Так как объектом рассмотрения со стороны партпроверки было «я» оппозиционера, то все, что он говорил, он начала и до конца, подлежало интерпретации. Представим себе обвиняемого, который отрицал любую вину, утверждая, что он вел себя во время дискуссии безупречно. Сразу же напрашивались две взаимоисключающие интерпретации: перед ячейкой стоит надежный большевик, который только хотел разобраться в спорных вопросах, или же симулянт, пытающийся скрыть свои козни. А теперь представим себе партийца, который признается в тяжких грехах: он хвалил Кутузова, раздавал нелегальную литературу, участвовал в подполье. И в этом случае был выбор между двумя интерпретациями: речь могла идти о неисправимом фракционере, который к тому же не стыдился содеянного, или же о перестроившемся товарище, признания которого доказывали его способность выйти из любого переплета. Никто не мог претендовать на безошибочный диагноз. К какому-то заключению нужно было прийти, но улики не могли окончательно установить, кто был исправим, а кто потерян для партии.
Целью рассмотрения «я» обвиняемых было отделить оформившихся оппозиционеров от тех, кто только сомневается. Бесспорно, нежелательное психологическое состояние, сомнение сами по себе преступлением не являлись. Оппозиционность же была делом убеждений. Сомнение означало невыдержанность, упадок коммунистического сознания и могло быть быстро устранено разъяснениями товарищей или проработкой партийных материалов. «Инакомыслие» же было необратимым состоянием ума – а потому и безнадежным.
«Сомнение» и «инакомыслие» были субъективными факторами, состояниями души, и их не просто было определить на основании объективных критериев. Только опытный герменевт мог провоцировать признания, которые отличили бы сомневающегося от еретика[1691]
.Ересь имеет долгую историю в европейской традиции. Изначально в греческом это слово означало «выбор», «целесообразное решение». Отсюда его христианское понимание как «доктрины», «школы» или «верования», что предполагает свободный выбор учения[1692]
. В Средние века под ересью понималась открыто проповедуемая и упорно утверждаемая доктрина, противоречившая принятым интерпретациям Священного Писания. Средневековый еретик был человеком, «воля которого не склонялась перед высшей мудростью и признанным авторитетом и чья гордость была столь велика, что требовала у других подтвердить его верование, следуя его лидерству»[1693].Сама собой напрашивается параллель между непреклонным оппозиционером, бросавшим ЦК вызов, и христианским еретиком.
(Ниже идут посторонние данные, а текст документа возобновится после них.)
(** The theorem above at a fresh frame and a mask of the shape of its
    image. *)
Lemma accepted_edit_is_committed_and_can_be_undone_witness :
  Roi.get_current_mask
    (MainWindow.on_edit_mask_accepted SampleEditor.cv2_resize Sample.roi0
                                      (Sample.mask_n 1))
  = Py.Ok (Sample.mask_n 1).
Proof.
  exact (proj1 (proj2 (accepted_edit_is_committed_and_can_be_undone
                         SampleEditor.cv2_resize Sample.roi0 (Sample.mask_n 1)
                         (Nat.lt_0_succ 0)))).
Defined.

(* ===================================================================== *)
(** * Further properties of sorting and filtering                         *)
(* ===================================================================== *)

Module SortMoreFacts.

Section Insertion.

Context {A : Type} (le : A -> A -> bool) (P : A -> bool).

(** Inserting into a list and then selecting a class of elements that the
    order does not tell apart keeps the inserted element in front. *)
Lemma filter_insert_class (a : A) (l : list A) :
  (forall b, P a = true -> P b = true -> le a b = true) ->
  List.filter P (Py.insert_sorted le a l)
  = if P a then a :: List.filter P l else List.filter P l.
Proof.
  intros Hcls. induction l as [| b t IH]; simpl.
  - destruct (P a); reflexivity.
  - destruct (le a b) eqn:E; simpl.
    + destruct (P a); reflexivity.
    + rewrite IH. destruct (P a) eqn:Ea.
      * destruct (P b) eqn:Eb; [| reflexivity].
        rewrite (Hcls b eq_refl Eb) in E. discriminate E.
      * reflexivity.
Qed.

Hypothesis le_total : forall a b, le a b = false -> le b a = true.
Hypothesis le_trans :
  forall a b c, le a b = true -> le b c = true -> le a c = true.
Христиане считали верование ересью, только если оно было результатом злой воли. Тот же, кто отказывался от неправильной позиции после должных разъяснений, был обыкновенным грешником. «Еретики или неисправимы, или же их вина смягчается <…> невежеством»[1694]
. Точно так же оппозиционер становился потерянным, если было доказано, что он непреклонно настаивал на своей правоте, несмотря на повторявшиеся попытки предупредить его обо всей ошибочности его позиции. Так же как никто не мог быть еретиком без церкви, невозможно было быть оппозиционером без ЦК, который устанавливал партийную линию[1695]. От заблуждающегося еретик отличался тем, что заблуждающийся был, видимо, невольным (хотя и объективным) союзником антиреволюционных, антипролетарских сил, тогда как еретик был частью этих сил. Кто не сумел доказать, что его просто закружило вихрем истории, тот, видимо, сам творил историю на враждебной пролетариату стороне.Язык проверочной комиссии проводил тонкие различия между душевными состояниями, а герменевтика предоставляла богатый психологический язык, описывающий путь к падению и обратно. Типичный оппозиционер вступал на свой путь с «колебанием», прописанным в его паспорте. Если он «заблудился», то это из‑за «недостатка сознания», «слабости характера». Такой партиец был «неразвитой», «упадочный», «невыдержанный», «неустойчивый», «нерешительный», «непостоянный», скептик или «маловер» в языке протокола, имел наклонность «вваливаться в кашу».
Некоторые товарищи «отклонились» от коммунистической магистрали, другие же «позорно пали». Потеря веры в партию могла быть чревата последствиями: иной студент с такими «шероховатостями» «кочевал» между идеологическими лагерями. Так как политические колебания были тяжким грехом, проверочные комиссии жестко наказывали тех, кто были «склонны быстро перерождаться».
Тот, кто желал снисхождения, должен был выйти под партийный прожектор, «раскрыть» сомнения, «прояснить» крамольные мысли. Оппозиционер, который успел «осмотреться», обычно «прозревал», «приходил в себя», «одумывался». Лучшим способом было «провентилировать» и «помозговать» политические вопросы. В конце пути отступившийся признавался и получал наставления. Моральное переживание, его излечение описывались как «исправление» или как «оздоровление»; в обоих случаях предполагалось полное «отрешение» от оппозиционности.